There has to be another view, where we can acknowledge that there is a problem within the Islamic community, that modern Islam is different from modern Christianity, that Islamism is a threat to the West’s liberal ideals, and that the large majority of Muslims are not extremists. But some do hold beliefs that are deplorable, to say the least.

A Channel 4 survey titled ‘What British Muslims Really Think’ was carried out in 2016 in order to understand the beliefs of Muslims living in a liberal Western country. 52% of British Muslims do not think homosexuality should be legalised, with 38% strongly disagreeing. Remember, this is for being a homosexual and not same-sex marriage.

As a progressive, calling out Islamic ideology is not racist.”

A third of British Muslims refuse to condemn those mocking the Prophet, and 23% support the introduction of sharia (Islamic) law. While the vast majority feel a strong belonging to Britain, if social conservatism among British Muslims is this widespread, imagine how they are elsewhere.

Sadly, only one side is attempting to lead the way in civil discussion on Islamism and conservative Islam; the right. In 2014, neoconservative Douglas Murray’s debated (later-convicted) Islamist Anjem Choudary on Islamism. Murray’s strong opposition to Islamism is one of few things I agree with him about, and yet he was able to have a conversation with Choudary – someone he clearly despised.

Maybe this proves that the right is at least trying to solve the problem of Islamism. You do not have to be a Muslim to recognise the problem. Nor does it matter where you are on the political spectrum. We all have a part to play in this discussion.

An example of how my fellow liberals are losing the debate is the French ‘burkini’ ban. I do not support the ‘burkini’ or the ban. I support a woman’s right to wear it, but why do women wear it and not men? It did not warrant the worldwide response as it was French local law.

We are all glad it was overturned as it infringes on a woman’s right to choose what and what not to wear, but more people have to take this same mentality and apply it to Islamic theocracies where women are truly marginalised. The regressive left cannot ignore human rights violations in Muslim-majority countries just out of fear of offending Muslims.

“There is no central figure like the Pope for Catholicism, so finding influential mainstream Muslim voices from around the world is difficult.”
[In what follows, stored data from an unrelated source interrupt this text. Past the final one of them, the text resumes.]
(** C7.  The credentials of the inbound API: the base64 string
    [inboundApiAuth] decodes to exactly the bytes of
    [<inboundUser>:<inboundPass>], and every forward call that the handler
    issues carries the header [Authorization: Basic <inboundApiAuth>]. *)
Theorem forward_call_basic_auth {js : Engine} (cfg : Config) (env : Env)
    (event : InvocationEvent) (context : InvocationContext) (w : World) :
  Buffer_from_base64 (inboundApiAuth cfg)
  = Buffer_from (GARMIN_INBOUND_API_USER cfg +:+ ":" +:+ GARMIN_INBOUND_API_PASS cfg) /\
  string_of_list_ascii (Buffer_from_base64 (inboundApiAuth cfg))
  = GARMIN_INBOUND_API_USER cfg +:+ ":" +:+ GARMIN_INBOUND_API_PASS cfg /\
  Forall (fun r => is_forward r = true ->
                   Authorization (headers (options r))
                   = "Basic " +:+ inboundApiAuth cfg)
    (issued (main cfg env event context) w).
Proof.
  split; [apply base64_roundtrip|].
  split.
  { unfold inboundApiAuth. rewrite base64_roundtrip.
    apply string_of_list_ascii_of_string. }
  destruct (main_issued cfg env event context w)
    as (_ & dbg & fw & lg & -> & Hdbg & Hfw & Hlg).
  rewrite !Forall_app. repeat split.
  - destruct Hdbg as [->|(r & -> & Hr)]; repeat constructor. congruence.
  - destruct Hfw as [->|(m & ->)]; repeat constructor.
  - destruct Hlg as [->|(r & -> & Hr)]; repeat constructor. congruence.
Qed.

(** The log sink is configured and the inbound API rejects the forward
    call: a debug log call, the forward call and an error log call. *)
Lemma three_outbound_calls :
  length
    (issued
       (main (js := sample_engine) Fixtures.cfg Fixtures.env_rejecting
          (Fixtures.request "Basic dG9rZW46" "POST") Fixtures.context)
       (Fixtures.world
          [Fixtures.outboundEvent Fixtures.sender 0 100 (num 10) (num 20)]))
  = 3%nat /\
  map is_forward
    (issued
       (main (js := sample_engine) Fixtures.cfg Fixtures.env_rejecting
          (Fixtures.request "Basic dG9rZW46" "POST") Fixtures.context)
       (Fixtures.world
          [Fixtures.outboundEvent Fixtures.sender 0 100 (num 10) (num 20)]))
  = [false; true; false].
Proof. by vm_compute. Qed.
Nawaz also coined another term associated with the regressives’ denial; the ‘Voldemort Effect’. As a Potter fan, I tried to understand this and could not make the link. But his explanation is simple and clever: in Rowling’s books, many are too scared to call the antagonist “Voldemort” and many deny he exists. This is similar to the regressives’ denial of Islamism and literalism, or even saying “Islamist extremism”.

Not only does this give power to Islamists, it is a disgrace to secular Muslims, LGBT Muslims and feminist Muslims in the West, and those risking their lives in Muslim-majority countries to reform Islam.

As a progressive, calling out Islamic ideology is not racist. Anyone can freely criticise the politicisation of Islam like communism or Christian theocracy. And on the subject of labelling, the term that gets thrown around too much is ‘Islamophobia’. Nawaz and I both recognise anti-Muslim bigotry is very real and that there are racists who hate Muslims; Nawaz was even beaten as a young man for being a Muslim.

Islamophobia suggests that it is wrong to criticise Islam. It is not ‘Christianophobic’ to criticise Christian doctrine, so why is it different for Islam? Nawaz says: “if it wasn’t for questioning established norms, there would be no progress”. Any idea is open to scrutiny.

The real Islamism debate exists between progressives and regressives, not just between the left and right. I do not wish to ignore regressives’ arguments, but as Brian Clough once said, “If we had a disagreement, we would sit down, discuss and then decide I was right”.